# Record extracts
= = = = =

(** The members that [ILambdaControl] adds to [IControl].  Its own
    [mAnimationDuration] is an [int], apart from the clock member of the same
    name in [IControl]. *)
Record Members : Type := MakeMembers {
  mMouseInfo : IMouseInfo;
  mLoopAnimation : bool;
  mAnimationDuration : int
}.

Record LWorld : Type := MakeLWorld { members : Members; world : World }.

Definition LComp (A : Type) : Type := Comp LWorld A.

(** A method of [IControl] run on the control part. *)
Definition base {A} (m : M A) : LComp A :=
  fun lw =>
    match m (world lw) with
    | Returned a w' => Returned a (MakeLWorld (members lw) w')
    | Failed f => Failed f
    end.

(** [mMouseInfo.x = x; mMouseInfo.y = y; mMouseInfo.ms = mod;] *)
Definition record_mouse (x y : float) (mods : IMouseMod) : LComp unit :=
  fun lw =>
    Returned tt
      (MakeLWorld
         (MakeMembers (MakeIMouseInfo x y mods)
            (mLoopAnimation (members lw)) (mAnimationDuration (members lw)))
         (world lw)).

Section Methods.

(** The clock reading of a call, the animation function that the control
    installs ([DefaultAnimationFunc], defined elsewhere) and the virtual
    [SetDirty]. *)
Variable now : TimePoint.
Variable DefaultAnimationFunc : nat.
Variable SetDirty_v : bool -> int -> M unit.

(** [OnMouseDown]: the mouse is recorded, then
    [SetAnimation(DefaultAnimationFunc); StartAnimation(mAnimationDuration);] *)
Definition OnMouseDown (x y : float) (mods : IMouseMod) : LComp unit :=
  record_mouse x y mods ;;
  base (SetAnimation (Some DefaultAnimationFunc)) ;;
  (fun lw => base (StartAnimation now (mAnimationDuration (members lw))) lw).

Definition OnMouseUp (x y : float) (mods : IMouseMod) : LComp unit :=
  record_mouse x y mods.

Definition OnMouseDrag (x y dX dY : float) (mods : IMouseMod) : LComp unit :=
  record_mouse x y mods.

Definition OnMouseDblClick (x y : float) (mods : IMouseMod) : LComp unit :=
  record_mouse x y mods.

Definition GetMouseInfo : LComp IMouseInfo :=
  fun lw => Returned (mMouseInfo (members lw)) lw.

(** [OnEndAnimation]:
    [if(mLoopAnimation && mAnimationDuration) StartAnimation(mAnimationDuration);
     else SetAnimation(nullptr);
     SetDirty(false);] *)
Definition rearm_or_clear : LComp unit :=
  fun lw =>
    if mLoopAnimation (members lw) && negb (mAnimationDuration (members lw) =? 0)
    then base (StartAnimation now (mAnimationDuration (members lw))) lw
    else base (SetAnimation None) lw.

Definition OnEndAnimation : LComp unit :=
  rearm_or_clear ;;
  base (SetDirty_v false kNoValIdx).

End Methods.

End ILambdaControl.

(** ** [IVTrackControlBase] *)

(** [EDirection], as the header uses it. *)
Inductive EDirection : Type := kVertical | kHorizontal.

(** What the drawing of tracks takes from other headers: [IRECT::FracRect]
    and the binary32 sum and difference. *)
Class Track_methods : Type := {
  FracRect : IRECT -> EDirection -> double -> IRECT;
  fadd : float -> float -> float;
  fsub : float -> float -> float
}.

(** The calls on the graphics context that a track control makes. *)
Inductive TrackDrawOp : Type :=
| TrackFillRect (color : IColor) (bounds : IRECT)
| TrackDrawRect (color : IColor) (bounds : IRECT) (pBlend : option nat)
    (thickness : float).

(** A counting loop in any computation. *)
Fixpoint for_count {S} (trips : nat) (v : int) (body : int -> Comp S unit) : Comp S unit :=
  match trips with
  | O => ret tt
  | Datatypes.S k => body v ;; for_count k (v + 1) body
  end.

Module IVTrackControlBase.

(** The members that the class adds to [IControl] and [IVectorBase]. *)
Record Members : Type := MakeMembers {
  mDirection : EDirection;
  mTrackBounds : list IRECT;
  mMinTrackValue : float;
  mMaxTrackValue : float;
  mOuterPadding : float;
  mTrackPadding : float;
  mPeakSize : float;
  mDrawTrackFrame : bool
}.

Record Object : Type := MakeObject {
  control : IControl;
  vector : IVectorBase;
  own : Members
}.

Definition Painter (A : Type) : Type := Comp (list TrackDrawOp) A.

Definition paint (op : TrackDrawOp) : Painter unit :=
  fun ops => Returned tt (ops ++ [op]).

Section Methods.
Context {K : Track_methods}.

(** [GetValue] is defined outside the header; the one of the control is taken
    as it is, and read without keeping its effects. *)
Variable GetValue_v : int -> M double.
Variable this : Object.

Definition value_of (chIdx : int) : Painter double :=
  fun ops =>
    match GetValue_v chIdx (MakeWorld (control this) []) with
    | Returned v _ => Returned v ops
    | Failed f => Failed f
    end.

(** [g.DrawRect(GetColor(kFR), mRECT, nullptr, mFrameThickness);] *)
Definition DrawFrame : Painter unit :=
  fr <- deref (GetColor (vector this) kFR) ;;
  paint (TrackDrawRect fr (mRECT (control this)) None (mFrameThickness (vector this))).

(** [g.FillRect(GetColor(kSH), r);] *)
Definition DrawTrackBG (r : IRECT) (chIdx : int) : Painter unit :=
  sh <- deref (GetColor (vector this) kSH) ;;
  paint (TrackFillRect sh r).

(** [g.FillRect(GetColor(kHL), r);] *)
Definition DrawPeak (r : IRECT) (chIdx : int) : Painter unit :=
  hl <- deref (GetColor (vector this) kHL) ;;
  paint (TrackFillRect hl r).

(** [DrawTrackHandle]: the filled fraction of the track, then its peak. *)
Definition DrawTrackHandle (r : IRECT) (chIdx : int) : Painter unit :=
  v <- value_of chIdx ;;
  let fillRect := FracRect r (mDirection (own this)) v in
  fg <- deref (GetColor (vector this) kFG) ;;
  paint (TrackFillRect fg fillRect) ;;
  let peakRect :=
    match mDirection (own this) with
    | kVertical =>
        MakeIRECT (L fillRect) (T fillRect) (R fillRect)
          (fadd (T fillRect) (mPeakSize (own this)))
    | kHorizontal =>
        MakeIRECT (fsub (R fillRect) (mPeakSize (own this))) (T fillRect)
          (R fillRect) (B fillRect)
    end in
  DrawPeak peakRect chIdx.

= = = = =

# Exercise directions
Reprint exactly the lines above that start at the one with "(fun lw => base" and end at the one with "O => ret tt", keeping both and adding none.

# Task result
  (fun lw => base (StartAnimation now (mAnimationDuration (members lw))) lw).

Definition OnMouseUp (x y : float) (mods : IMouseMod) : LComp unit :=
  record_mouse x y mods.

Definition OnMouseDrag (x y dX dY : float) (mods : IMouseMod) : LComp unit :=
  record_mouse x y mods.

Definition OnMouseDblClick (x y : float) (mods : IMouseMod) : LComp unit :=
  record_mouse x y mods.

Definition GetMouseInfo : LComp IMouseInfo :=
  fun lw => Returned (mMouseInfo (members lw)) lw.

(** [OnEndAnimation]:
    [if(mLoopAnimation && mAnimationDuration) StartAnimation(mAnimationDuration);
     else SetAnimation(nullptr);
     SetDirty(false);] *)
Definition rearm_or_clear : LComp unit :=
  fun lw =>
    if mLoopAnimation (members lw) && negb (mAnimationDuration (members lw) =? 0)
    then base (StartAnimation now (mAnimationDuration (members lw))) lw
    else base (SetAnimation None) lw.

Definition OnEndAnimation : LComp unit :=
  rearm_or_clear ;;
  base (SetDirty_v false kNoValIdx).

End Methods.

End ILambdaControl.

(** ** [IVTrackControlBase] *)

(** [EDirection], as the header uses it. *)
Inductive EDirection : Type := kVertical | kHorizontal.

(** What the drawing of tracks takes from other headers: [IRECT::FracRect]
    and the binary32 sum and difference. *)
Class Track_methods : Type := {
  FracRect : IRECT -> EDirection -> double -> IRECT;
  fadd : float -> float -> float;
  fsub : float -> float -> float
}.

(** The calls on the graphics context that a track control makes. *)
Inductive TrackDrawOp : Type :=
| TrackFillRect (color : IColor) (bounds : IRECT)
| TrackDrawRect (color : IColor) (bounds : IRECT) (pBlend : option nat)
    (thickness : float).

(** A counting loop in any computation. *)
Fixpoint for_count {S} (trips : nat) (v : int) (body : int -> Comp S unit) : Comp S unit :=
  match trips with
  | O => ret tt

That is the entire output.